These tools will no longer be maintained as of December 31, 2024. Archived website can be found here. PubMed4Hh GitHub repository can be found here. Contact NLM Customer Service if you have questions.


PUBMED FOR HANDHELDS

Search MEDLINE/PubMed


  • Title: Low levels of family planning knowledge and use threaten Madagascar population goals.
    Journal: Newsl Macro Syst Inst Resour Dev Demogr Health Surv; 1995; 7(1):4-5. PubMed ID: 12319376.
    Abstract:
    1992 Madagascar Demographic and Health Survey (DHS) data indicate that Madagascar has a long way to go in order to realize its 1990 National Population Policy Law goal of reducing fertility from 6.1 to 4.0 by the year 2000. Madagascar DHS data are based upon a nationally representative sample of 6260 women aged 15-49. Only 62% of sampled women in union knew a modern method of contraception and 45% knew where they could obtain one. 56% of rural women and 38% of women with no education were similarly knowledgeable. Injection, the pill, and female sterilization are the best known modern methods. The infrequent airing and limited reach of family planning messages found only 6% of respondents reporting hearing a family planning message on the radio or television in the month preceding the survey.
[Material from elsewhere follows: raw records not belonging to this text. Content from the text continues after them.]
(** X18.  No route fetches the sheet twice for one request: the listing,
    difficulty and random routes fetch exactly once, and the two lookup
    routes fetch once for a name that is not blank and not at all for a
    blank one. *)
Theorem routes_fetch_once (s level : jsstring) (sheet : option (list Row))
    (rnd : Q) :
  fetches (goalHandler toLowerCase (QString s)) sheet rnd
    = (if forallb isWhiteSpace s then 0 else 1)%nat
  /\ fetches (compactHandler toLowerCase (QString s)) sheet rnd
     = (if forallb isWhiteSpace s then 0 else 1)%nat
  /\ fetches (goalsHandler toLowerCase) sheet rnd = 1%nat
  /\ fetches (difficultyHandler toLowerCase level) sheet rnd = 1%nat
  /\ fetches (randomHandler toLowerCase) sheet rnd = 1%nat.
Proof.
  rewrite <- isEmpty_trim. split; [|split; [|split; [|split]]].
  - unfold goalHandler. destruct (isEmpty (trim s)); [reflexivity|].
    cbn [fetches]. destruct sheet as [rows|]; [|reflexivity].
    destruct (searchGoals toLowerCase (loadGoals toLowerCase rows) (trim s))
      as [|m [|m' rest]]; [reflexivity| |].
    + destruct (formatGoal m true); reflexivity.
    + destruct (names (firstn 5 (m :: m' :: rest))); reflexivity.
  - unfold compactHandler. destruct (isEmpty (trim s)); [reflexivity|].
    cbn [fetches]. destruct sheet as [rows|]; [|reflexivity].
    destruct (searchGoals toLowerCase (loadGoals toLowerCase rows) (trim s))
      as [|m [|m' rest]]; [reflexivity| |].
    + destruct (compactText m); reflexivity.
    + destruct (names (firstn 3 (m :: m' :: rest))); reflexivity.
  - unfold goalsHandler. destruct sheet; reflexivity.
  - unfold difficultyHandler. cbn [fetches].
    destruct sheet as [rows|]; [|reflexivity].
    destruct (List.length (filteredGoals (loadGoals toLowerCase rows) level)
              =? 0)%nat; reflexivity.
  - unfold randomHandler. cbn [fetches].
    destruct sheet as [rows|]; [|reflexivity]. cbn [fetches].
    destruct (formatGoal (pick (ObjectValues (loadGoals toLowerCase rows)) rnd)
                true); reflexivity.
Qed.

(** X19.  Load and lookup round trip: asking [/goal] for the Name of any
    valid row of the sheet, exactly as the sheet has it, answers 200 with
    the full format of a record whose name lowercases to that row's key
    (the record of the last row with the key). *)
Theorem goalHandler_finds_sheet_names (rows : list Row) (row : Row)
    (rnd : Q) :
  In row rows ->
  validRow row = true ->
  trim (cell (Name row)) <> [] ->
  rowKey toLowerCase row <> PROTO ->
  exists g formatted,
    formatGoal (VGoal g) true = Some formatted
    /\ toLowerCase (name g) = rowKey toLowerCase row
    /\ run (goalHandler toLowerCase (QString (cell (Name row))))
           (Some rows) rnd
       = [EvFetch; EvSend 200 (Text formatted)].
Proof.
  intros I V NB NP.
  destruct (proj2 (getGoal_some_iff toLowerCase rows (rowKey toLowerCase row)))
    as [g G]; [exists row; auto|].
  pose proof (getGoal_provenance toLowerCase rows _ g G) as [r [_ [_ [K ->]]]].
  rewrite getGoal_spec in G.
  assert (L : lookupOwn (toLowerCase (trim (cell (Name row))))
                (own (loadGoals toLowerCase rows)) = Some (rowGoal r)).
  { fold (rowKey toLowerCase row).
    destruct (lookupOwn (rowKey toLowerCase row)
                (own (loadGoals toLowerCase rows))); [exact G|].
    apply streq_neq in NP. rewrite NP in G. discriminate. }
  destruct (goalHandler_exact toLowerCase (cell (Name row)) rows (rowGoal r)
              rnd NB L) as [formatted [F R]].
  exists (rowGoal r), formatted. split; [exact F|]. split; [exact K | exact R].
Qed.

End FetchAndRoundTrip.

Lemma goalHandler_finds_sheet_names_witness :
  In (Samples.row "Jano Skip" "first") Samples.duplicateRows
  /\ validRow (Samples.row "Jano Skip" "first") = true
  /\ trim (cell (Name (Samples.row "Jano Skip" "first"))) <> []
  /\ rowKey asciiLower (Samples.row "Jano Skip" "first") <> PROTO
  /\ exists g formatted,
       formatGoal (VGoal g) true = Some formatted
       /\ asciiLower (name g)
          = rowKey asciiLower (Samples.row "Jano Skip" "first")
       /\ run (goalHandler asciiLower
                 (QString (cell (Name (Samples.row "Jano Skip" "first")))))
              (Some Samples.duplicateRows) 0%Q
          = [EvFetch; EvSend 200 (Text formatted)].
Proof.
  assert (I : In (Samples.row "Jano Skip" "first") Samples.duplicateRows)
    by (left; reflexivity).
  assert (NB : trim (cell (Name (Samples.row "Jano Skip" "first"))) <> [])
    by discriminate.
  assert (NP : rowKey asciiLower (Samples.row "Jano Skip" "first") <> PROTO)
    by discriminate.
  split; [exact I|]. split; [reflexivity|]. split; [exact NB|].
  split; [exact NP|].
  exact (goalHandler_finds_sheet_names asciiLower Samples.duplicateRows
           (Samples.row "Jano Skip" "first") 0%Q I eq_refl NB NP).
Defined.

Example goalHandler_finds_last_row :
  run (goalHandler asciiLower (QString (js "Jano Skip")))
      (Some Samples.duplicateRows) 0%Q
  = [EvFetch; EvSend 200 (Text (js "**jano skip**: second"))].
Proof. reflexivity. Qed.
An aggressive and widespread information, education, and communication program is therefore needed to increase the level of knowledge about modern contraceptive methods. There is considerable unmet need for family planning in Madagascar. 40% of married women in 1992 reported that they did not want to have any more children, while another 30% reported wanting to space their next birth. Only 5% of married women, however, were then currently using modern methods, and 12% were using traditional methods, mainly periodic abstinence. As for maternal and child health, 163 children under five years old die per 1000 births, with the level of mortality inversely related to the level of education attained by the mother. The under-five mortality rate is 183/1000 in rural areas and 142/1000 in urban areas. In 1992, 78% of mothers received antenatal care from an health professional, and an health professional was present at delivery for 57% of births. Only 43% of children aged 12-23 months, however, have received all recommended vaccinations, such that childhood illnesses, particularly diarrhea, are common among young children. More than 50% of children under five are stunted, and 40% are underweight.